The stream processing applications follow a heavy distribution if, under the optimal allocation on the virtual machine, many flows have small allocations, a few flows have large allocations, and very few flows in between. This division is typical of flows on the Internet and is known as the “elephants and mice” division. To test the performance of our heuristics under this distribution, we conduct the following experiments.

Suppose there are 2 machines in the system, each with unit capacity, and N streaming applications each with a utility function Ui(ri)=bir. To compare the performance of the heuristics, we calculate the average performance of the balanced flow heuristics. The fully decentralized multi-market heuristic performs as well as the single-market heuristic.

Uniform Distribution

The performance of our two market-based heuristics quickly reaches optimal performance as the number of streaming applications increases. The performance gap for the balanced stream heuristic decreases as the number of streams increases, but does not converge to optimal (for up to 500 streams in the system), remaining 1% to 10% below optimal. For any fixed number of streaming applications in the system, the performance gap for the naive balanced streams heuristic increases as the number of machines increases.

Initially, for each fixed number of streaming applications in the system, the performance gaps for the two market-based heuristics increase as the number of machines increases;. The performance gap decreases as the number of streams increases, eventually converging to zero. The performance gap decreases as the number of streams increases and eventually converges to zero.

When there are a large number of currents in the system, the complementary effect has more influence and involves the same effect. It is clear from the empirical result that the time complexity of the multi-market heuristic is approximately quadratic in terms of the number of flows.

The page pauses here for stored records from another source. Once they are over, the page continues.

(** The amended C1 at 1000 Hz and 48000 Hz: 65536000 / 48000 = 1365.33
    gives 1365. *)
Lemma phaseInc_is_truncated_quotient_witness :
  exists s,
    main_init_with 1000 48000 reset_state = Some (tt, s) /\ phaseInc s = 1365.
Proof.
destruct phaseInc_is_truncated_quotient as (Hgen & _).
destruct (Hgen 1000 48000) as (s & Hrun & Hinc & _); [lia | lia |].
exists s. split; [exact Hrun |]. rewrite Hinc. reflexivity.
Defined.

(** C2, as stated, fails: [main] has no check.  A request of 1 Hz at a
    100000 Hz tick rate yields the increment 0, and a request of 30000 Hz at
    a 50000 Hz tick rate lies above half the tick rate; in both cases
    initialisation completes and the running state is entered. *)
Lemma invalid_frequency_accepted :
  (exists s, main_init_with 1 100000 reset_state = Some (tt, s) /\
             phaseInc s = 0 /\ running s) /\
  (exists s, main_init_with 30000 50000 reset_state = Some (tt, s) /\
             50000 < 2 * 30000 /\ phaseInc s = 39321 /\ running s).
Proof.
split.
- exists (mkState SINE_TABLE_init 0 0 0 true). repeat split.
- exists (mkState SINE_TABLE_init 0 39321 0 true). repeat split.
Qed.

(** C2, amended: initialisation validates nothing.  For every output
    frequency of the [long] range, [|f| <= LONG_MAX], and every non-zero tick
    rate [main] stores the computed increment as it is, zero included, clears
    the phase and enters the running state.  The macros of the source happen
    to be a valid configuration: the increment is not zero and the output
    frequency is below half the tick rate. *)
Theorem main_accepts_every_configuration (f t : Z)
  (Hf : - LONG_MAX <= f <= LONG_MAX) (Ht : t <> 0) :
  (exists s,
     main_init_with f t reset_state = Some (tt, s) /\
     running s /\
     phaseInc s = phaseInc_expr f t /\
     phaseReg s = 0 /\
     SINE_TABLE s = SINE_TABLE_init) /\
  phaseInc_expr F_DDS_OUT F_UPDATE <> 0 /\
  2 * F_DDS_OUT < F_UPDATE.
Proof.
split.
- eexists. split; [apply main_init_with_eq |]. repeat split.
- split; [discriminate | reflexivity].
Qed.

Figure 5.4: The effect of number of machines on heuristic performance

Summary

This makes it a good candidate for use in large distributed systems and grid-like environments. To determine the complexity of this heuristic, we conducted an empirical study by measuring the time it takes to complete in simulation. The results show that this heuristic's running time is independent of the number of machines in the system, and is approximately quadratic in the number of streaming applications.

Thus, it scales well with an increasing number of flows and machines, making it a practical and attractive alternative to the single market heuristic.

Applications

Enterprise Computing As sensors and RFID tags become more widely deployed, and data streams from commodity exchanges, telecom services and other sources become more widely and freely available, new application areas for business computing systems are emerging. It is becoming increasingly important for enterprises to build applications that use this data to detect and respond to potential threats and opportunities (“critical states”). Streaming applications analyze events from many different sources and in many different forms (numerical, textual, and visual) to determine when a critical condition exists and what the appropriate response should be.

They allow enterprise computer systems to act as "information factories"; just as industrial factories create value by transforming raw materials into finished products, information factories create value by transforming raw events into structured data. This transformation can require significant computational resources, so it is important to both design efficient and reliable heuristics and to make the best possible use of the available computing infrastructure when executing these heuristics.

Future Directions

A comparison of eleven static heuristics for mapping a class of independent tasks on heterogeneous distributed computing systems.Journal of Parallel and Distributed Computing. Timing Analysis for Fixed-Priority Scheduling of Hard Real-Time Systems.IEEE Transaction of Software Engineering J. On the Complexity of Fixed-Priority Scheduling of Periodic Real-Time Tasks.Performance Evaluation February 1982.